Stored data
(** what the bits of a plan make the executor do: the names it reports as run
    or deferred, and the engine call *)
Record xstep := { xs_Ran : list string; xs_Deferred : list string; xs_Act : act }.

Definition x_run (b : bool) (name : string) (m : act) : xstep :=
  if b then {| xs_Ran := [name]; xs_Deferred := []; xs_Act := m |}
  else {| xs_Ran := []; xs_Deferred := []; xs_Act := skip |}.

Definition x_defer (b : bool) (name : string) : xstep :=
  {| xs_Ran := []; xs_Deferred := if b then [name] else []; xs_Act := skip |}.

Definition x_steps (g : Engine) (p : ActionPlan) (a : Alert) (now : Time.time) : list xstep :=
  [x_run (Snapshot p) "snapshot" (doSnapshot g a);
   x_run (Memscan p) "memscan" (doMemScan g a);
   x_defer (0 <? Delay p)%Z "delay";
   x_defer (RequireStepUp p) "require_step_up";
   x_run (SuspendProcess p) "suspend_process" (doQuarantine g a now);
   (if SuspendProcess p then x_defer (IsolateCgroup p) "isolate_cgroup (covered by suspend_process)"
    else x_run (IsolateCgroup p) "isolate_cgroup" (doQuarantine g a now));
   x_run (BanRemoteIP p) "ban_remote_ip" (doNetBan g a);
   x_defer (Tarpit p) "tarpit (backend pending P-FT.15)";
   x_run (IsolateHost p) "isolate_host" (doHostQuarantine g);
   x_run (RemediateFile p) "remediate_file" (doRemediate g a);
   x_run (LockLocalUser p) "lock_local_user" (doLockUser g a);
   x_run (KillProcess p) "kill_process" (doKill g a now)].

Definition Execute (g : Engine) (p : ActionPlan) (a : Alert) (now : Time.time) (e : estate) :
    estate * list effect * ExecResult :=
  let res ran def := {| x_PlanID := PlanID p; x_LineageID := LineageID p; x_Tier := Tier p;
                        x_Ran := ran; x_Deferred := def; x_Warnings := CapabilityWarnings p |} in
  if panicArmed g then (e, [], res [] (Actions p))
  else
    let steps := x_steps g p a now in
    let r := (foldr andThen skip (xs_Act <$> steps) ▷ when (bool_decide (webhook g ≠ None)) (doWebhook g a)) e in
    (r.1, r.2, res (concat (xs_Ran <$> steps)) (concat (xs_Deferred <$> steps))).

(** ** What each call can do *)

(** every backend call of [m] satisfies [P] *)
Definition only (P : effect → Prop) (m : act) : Prop := ∀ e, Forall P (m e).2.

(** [m] leaves the quarantine tracker alone *)
Definition keeps_tracked (m : act) : Prop := ∀ e, tracked (m e).1 = tracked e.

Lemma only_andThen (P : effect → Prop) (m1 m2 : act) : only P m1 → only P m2 → only P (m1 ▷ m2).
Proof. intros H1 H2 e. unfold andThen. simpl. apply Forall_app. split; [apply H1|apply H2]. Qed.

Lemma only_when (P : effect → Prop) (b : bool) (m : act) : (b = true → only P m) → only P (when b m).
Proof. intros Hm. destruct b; [by apply Hm|]. intros e. constructor. Qed.

Lemma only_count (P : effect → Prop) (s : stat) : only P (count s).
Proof. intros e. constructor. Qed.

Lemma only_skip (P : effect → Prop) : only P skip.
Proof. intros e. constructor. Qed.

Lemma only_emit (P : effect → Prop) (fx : list effect) : Forall P fx → only P (emit fx).
Proof. by intros H e. Qed.

Lemma keeps_andThen (m1 m2 : act) : keeps_tracked m1 → keeps_tracked m2 → keeps_tracked (m1 ▷ m2).
Proof. intros H1 H2 e. unfold andThen. simpl. by rewrite H2, H1. Qed.

Lemma keeps_when (b : bool) (m : act) : (b = true → keeps_tracked m) → keeps_tracked (when b m).
Proof. intros Hm. destruct b; [by apply Hm|done]. Qed.

#[export] Hint Resolve only_andThen only_count only_skip keeps_andThen : xh.
#[export] Hint Extern 1 (keeps_tracked (count _)) => intros ? : xh.
#[export] Hint Extern 1 (keeps_tracked skip) => intros ?; reflexivity : xh.
#[export] Hint Extern 1 (keeps_tracked (emit _)) => intros ?; reflexivity : xh.

Definition is_webhook (x : effect) : Prop := match x with EWebhook _ => True | _ => False end.
Definition is_evidence (x : effect) : Prop :=
  match x with ESnapshot _ _ _ | EMemScan _ => True | _ => False end.
Definition is_ban (x : effect) : Prop := match x with EBan _ _ _ => True | _ => False end.
Definition is_signal (x : effect) : Prop := match x with ESignal _ _ => True | _ => False end.

(** touches a process or an account on the host *)
Definition on_process (x : effect) : Prop :=
  match x with ESnapshot _ _ _ | EMemScan _ | ESignal _ _ | ELock _ => True | _ => False end.

Ltac solve_only :=
  repeat (case_match || apply only_andThen || apply only_count || apply only_skip ||
          (apply only_emit; repeat constructor)).

Lemma doSnapshot_only (g : Engine) (a : Alert) :
  only (λ x, x = ESnapshot (ev_PID (al_Event a)) (ev_Comm (al_Event a)) (al_RuleID a)) (doSnapshot g a).
Proof. unfold doSnapshot. solve_only. Qed.

Lemma doMemScan_only (g : Engine) (a : Alert) : only (λ x, x = EMemScan (ev_PID (al_Event a))) (doMemScan g a).
Proof. unfold doMemScan. solve_only. Qed.

Lemma doWebhook_only (g : Engine) (a : Alert) : only (λ x, x = EWebhook a) (doWebhook g a).
Proof. unfold doWebhook. solve_only. Qed.

Lemma doNetBan_only (g : Engine) (a : Alert) : only is_ban (doNetBan g a).
Proof. unfold doNetBan. solve_only. Qed.

Lemma doRemediate_only (g : Engine) (a : Alert) :
  only (λ x, ∃ p r, x = ERestore p r) (doRemediate g a).
Proof. unfold doRemediate. solve_only; eauto. Qed.

Lemma doLockUser_only (g : Engine) (a : Alert) : only (λ x, ∃ u, x = ELock u) (doLockUser g a).
Proof. unfold doLockUser. solve_only; eauto. Qed.

Lemma doHostQuarantine_only (g : Engine) : only (λ x, ∃ l, x = EHostQuarantine l) (doHostQuarantine g).
Proof. unfold doHostQuarantine. solve_only; eauto. Qed.

Lemma deliver_only send pid sg : Forall is_signal (deliver send pid sg).2.
Proof. unfold deliver. case_match; repeat constructor. Qed.

Lemma q_Stop_only send pid comm image rule now q :
  Forall is_signal (q_Stop send pid comm image rule now q).2.
Proof.
  unfold q_Stop. pose proof (deliver_only send pid sigSTOP). destruct (deliver send pid sigSTOP) as [[] fx].
  all: repeat (case_match; simpl; try constructor; try done).
Qed.

Lemma q_Kill_only send pid now q : Forall is_signal (q_Kill send pid now q).2.
Proof.
  unfold q_Kill. pose proof (deliver_only send pid sigKILL). destruct (deliver send pid sigKILL) as [[] fx].
  all: repeat (case_match; simpl; try constructor; try done).
Qed.

Lemma doQuarantine_only (g : Engine) (a : Alert) (now : Time.time) : only is_signal (doQuarantine g a now).
Proof.
  intros e. unfold doQuarantine. destruct (_ || _); [constructor|].
  pose proof (q_Stop_only (send g) (ev_PID (al_Event a)) (ev_Comm (al_Event a)) (ev_Image (al_Event a))
    (al_RuleID a) now (tracked e)) as Hs.
  destruct (q_Stop _ _ _ _ _ _ _) as [[q err] fx]. simpl in Hs.
  apply (only_andThen is_signal); [by apply only_emit|]. destruct err; apply only_count.
Qed.

Lemma doKill_only (g : Engine) (a : Alert) (now : Time.time) : only is_signal (doKill g a now).
Proof.
  intros e. unfold doKill. destruct (_ || _); [constructor|].
  pose proof (q_Kill_only (send g) (ev_PID (al_Event a)) now (tracked e)) as Hk.
  destruct (q_Kill _ _ _ (tracked e)) as [[q1 err1] fx1]. simpl in Hk. destruct err1.
  - pose proof (q_Stop_only (send g) (ev_PID (al_Event a)) (ev_Comm (al_Event a)) (ev_Image (al_Event a))
      (al_RuleID a) now q1) as Hs.
    destruct (q_Stop _ _ _ _ _ _ _) as [[q2 err2] fx2]. simpl in Hs.
    pose proof (q_Kill_only (send g) (ev_PID (al_Event a)) now q2) as Hk2.
    destruct (q_Kill _ _ _ q2) as [[q3 err3] fx3]. simpl in Hk2.
    apply (only_andThen is_signal); [|destruct err3; apply only_count].
    apply only_emit. by repeat apply Forall_app_2.
  - apply (only_andThen is_signal); [by apply only_emit|apply only_count].
Qed.

Lemma only_impl (P Q : effect → Prop) (m : act) : (∀ x, P x → Q x) → only P m → only Q m.
Proof. intros HPQ Hm e. eapply Forall_impl; [apply Hm|done]. Qed.

(** ** Masks *)

(** [m] has no bit outside [allowed] *)
Definition within (allowed m : Z) : Prop := ∀ x, Z.land allowed x = 0%Z → Z.land m x = 0%Z.

Lemma within_land (allowed m : Z) : within allowed (Z.land m allowed).
Proof. intros x Hx. by rewrite <-Z.land_assoc, Hx, Z.land_0_r. Qed.

Lemma within_sub (allowed m : Z) : Z.land m allowed = m → within allowed m.
Proof. intros <-. apply within_land. Qed.

Lemma within_maskOr (allowed m : Z) : Z.land ActionLog allowed = ActionLog → within allowed (maskOr m allowed).
Proof. intros Hl. unfold maskOr. case_match; [by apply within_sub|apply within_land]. Qed.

What needs to be done:
Quote exactly the first line of the data and every line after it through the one holding "(** every backend".

The completed task:
(** what the bits of a plan make the executor do: the names it reports as run
    or deferred, and the engine call *)
Record xstep := { xs_Ran : list string; xs_Deferred : list string; xs_Act : act }.

Definition x_run (b : bool) (name : string) (m : act) : xstep :=
  if b then {| xs_Ran := [name]; xs_Deferred := []; xs_Act := m |}
  else {| xs_Ran := []; xs_Deferred := []; xs_Act := skip |}.

Definition x_defer (b : bool) (name : string) : xstep :=
  {| xs_Ran := []; xs_Deferred := if b then [name] else []; xs_Act := skip |}.

Definition x_steps (g : Engine) (p : ActionPlan) (a : Alert) (now : Time.time) : list xstep :=
  [x_run (Snapshot p) "snapshot" (doSnapshot g a);
   x_run (Memscan p) "memscan" (doMemScan g a);
   x_defer (0 <? Delay p)%Z "delay";
   x_defer (RequireStepUp p) "require_step_up";
   x_run (SuspendProcess p) "suspend_process" (doQuarantine g a now);
   (if SuspendProcess p then x_defer (IsolateCgroup p) "isolate_cgroup (covered by suspend_process)"
    else x_run (IsolateCgroup p) "isolate_cgroup" (doQuarantine g a now));
   x_run (BanRemoteIP p) "ban_remote_ip" (doNetBan g a);
   x_defer (Tarpit p) "tarpit (backend pending P-FT.15)";
   x_run (IsolateHost p) "isolate_host" (doHostQuarantine g);
   x_run (RemediateFile p) "remediate_file" (doRemediate g a);
   x_run (LockLocalUser p) "lock_local_user" (doLockUser g a);
   x_run (KillProcess p) "kill_process" (doKill g a now)].

Definition Execute (g : Engine) (p : ActionPlan) (a : Alert) (now : Time.time) (e : estate) :
    estate * list effect * ExecResult :=
  let res ran def := {| x_PlanID := PlanID p; x_LineageID := LineageID p; x_Tier := Tier p;
                        x_Ran := ran; x_Deferred := def; x_Warnings := CapabilityWarnings p |} in
  if panicArmed g then (e, [], res [] (Actions p))
  else
    let steps := x_steps g p a now in
    let r := (foldr andThen skip (xs_Act <$> steps) ▷ when (bool_decide (webhook g ≠ None)) (doWebhook g a)) e in
    (r.1, r.2, res (concat (xs_Ran <$> steps)) (concat (xs_Deferred <$> steps))).

(** ** What each call can do *)

(** every backend call of [m] satisfies [P] *)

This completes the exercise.